WORKING DATA →

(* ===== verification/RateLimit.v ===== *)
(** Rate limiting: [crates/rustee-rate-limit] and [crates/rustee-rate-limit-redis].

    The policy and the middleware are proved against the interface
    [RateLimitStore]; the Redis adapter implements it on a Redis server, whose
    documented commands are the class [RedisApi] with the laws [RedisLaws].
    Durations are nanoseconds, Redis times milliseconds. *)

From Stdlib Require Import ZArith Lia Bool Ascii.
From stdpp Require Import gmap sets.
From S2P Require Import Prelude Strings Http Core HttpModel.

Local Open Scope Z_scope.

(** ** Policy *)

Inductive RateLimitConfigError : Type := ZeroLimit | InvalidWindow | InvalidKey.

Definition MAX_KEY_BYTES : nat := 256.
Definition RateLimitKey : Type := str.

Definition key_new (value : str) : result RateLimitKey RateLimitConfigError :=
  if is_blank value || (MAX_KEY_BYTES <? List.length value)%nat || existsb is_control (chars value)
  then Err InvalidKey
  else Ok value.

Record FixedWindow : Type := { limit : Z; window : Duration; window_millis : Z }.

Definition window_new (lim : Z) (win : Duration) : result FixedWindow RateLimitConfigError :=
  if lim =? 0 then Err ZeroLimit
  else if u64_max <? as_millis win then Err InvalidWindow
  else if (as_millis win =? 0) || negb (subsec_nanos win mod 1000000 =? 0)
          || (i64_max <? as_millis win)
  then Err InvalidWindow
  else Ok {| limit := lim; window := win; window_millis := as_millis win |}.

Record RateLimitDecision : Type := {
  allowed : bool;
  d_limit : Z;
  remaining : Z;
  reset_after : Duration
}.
==
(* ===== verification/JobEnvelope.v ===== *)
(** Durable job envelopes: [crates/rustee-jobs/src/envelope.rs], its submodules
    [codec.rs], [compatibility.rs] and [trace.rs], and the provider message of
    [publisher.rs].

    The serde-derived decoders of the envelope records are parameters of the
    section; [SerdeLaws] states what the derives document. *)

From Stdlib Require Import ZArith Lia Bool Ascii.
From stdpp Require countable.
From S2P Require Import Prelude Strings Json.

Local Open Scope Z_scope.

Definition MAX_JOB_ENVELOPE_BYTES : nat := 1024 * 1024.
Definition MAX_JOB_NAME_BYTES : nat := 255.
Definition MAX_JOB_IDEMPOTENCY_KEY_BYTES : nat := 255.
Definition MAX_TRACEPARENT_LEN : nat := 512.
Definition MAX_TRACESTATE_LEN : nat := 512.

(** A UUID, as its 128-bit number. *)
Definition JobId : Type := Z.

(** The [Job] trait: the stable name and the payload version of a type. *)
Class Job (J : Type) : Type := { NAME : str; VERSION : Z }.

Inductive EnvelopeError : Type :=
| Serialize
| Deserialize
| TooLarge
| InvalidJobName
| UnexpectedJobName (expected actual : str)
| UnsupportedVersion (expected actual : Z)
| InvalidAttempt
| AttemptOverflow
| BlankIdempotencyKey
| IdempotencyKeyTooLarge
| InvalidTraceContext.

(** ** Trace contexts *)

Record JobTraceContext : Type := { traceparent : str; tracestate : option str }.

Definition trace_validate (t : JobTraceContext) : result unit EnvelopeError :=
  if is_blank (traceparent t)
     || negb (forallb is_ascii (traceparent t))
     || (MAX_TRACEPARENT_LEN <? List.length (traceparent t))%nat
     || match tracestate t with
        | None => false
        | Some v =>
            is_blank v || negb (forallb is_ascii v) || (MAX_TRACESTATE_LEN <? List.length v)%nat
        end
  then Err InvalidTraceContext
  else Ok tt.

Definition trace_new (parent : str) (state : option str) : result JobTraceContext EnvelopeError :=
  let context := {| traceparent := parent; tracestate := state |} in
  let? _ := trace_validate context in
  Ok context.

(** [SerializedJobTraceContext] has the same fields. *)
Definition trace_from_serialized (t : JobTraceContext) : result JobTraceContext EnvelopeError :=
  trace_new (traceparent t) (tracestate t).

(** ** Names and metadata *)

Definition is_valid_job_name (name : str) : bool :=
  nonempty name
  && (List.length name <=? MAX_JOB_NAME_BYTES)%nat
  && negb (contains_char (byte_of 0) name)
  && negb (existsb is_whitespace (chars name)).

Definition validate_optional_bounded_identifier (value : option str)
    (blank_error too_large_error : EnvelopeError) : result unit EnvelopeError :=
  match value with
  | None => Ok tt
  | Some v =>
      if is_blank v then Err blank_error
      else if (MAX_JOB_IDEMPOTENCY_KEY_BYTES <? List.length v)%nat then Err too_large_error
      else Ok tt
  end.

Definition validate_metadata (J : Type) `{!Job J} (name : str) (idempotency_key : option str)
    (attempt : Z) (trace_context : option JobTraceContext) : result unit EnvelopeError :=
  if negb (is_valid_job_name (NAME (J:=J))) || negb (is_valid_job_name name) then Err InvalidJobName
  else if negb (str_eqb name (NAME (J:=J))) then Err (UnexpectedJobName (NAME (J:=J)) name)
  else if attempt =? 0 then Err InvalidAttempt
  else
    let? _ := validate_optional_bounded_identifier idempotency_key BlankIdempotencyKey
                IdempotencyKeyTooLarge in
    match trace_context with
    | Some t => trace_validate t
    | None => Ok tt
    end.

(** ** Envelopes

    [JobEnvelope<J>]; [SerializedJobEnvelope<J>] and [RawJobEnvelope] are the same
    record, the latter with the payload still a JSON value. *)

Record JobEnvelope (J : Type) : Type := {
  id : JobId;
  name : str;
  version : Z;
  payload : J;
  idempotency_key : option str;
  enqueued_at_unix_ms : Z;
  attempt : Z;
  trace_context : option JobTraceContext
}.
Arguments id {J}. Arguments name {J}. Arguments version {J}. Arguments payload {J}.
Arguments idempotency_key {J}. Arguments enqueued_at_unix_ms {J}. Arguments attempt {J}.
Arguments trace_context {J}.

WORK INSTRUCTIONS → Return, word for word, the lines of the data above from the line with "(* ===== verification/RateLimit.v ===== *)" through the line with "[RateLimitStore]; the Redis", inclusive.

SOLUTION TO THIS EXERCISE →
(* ===== verification/RateLimit.v ===== *)
(** Rate limiting: [crates/rustee-rate-limit] and [crates/rustee-rate-limit-redis].

    The policy and the middleware are proved against the interface
    [RateLimitStore]; the Redis adapter implements it on a Redis server, whose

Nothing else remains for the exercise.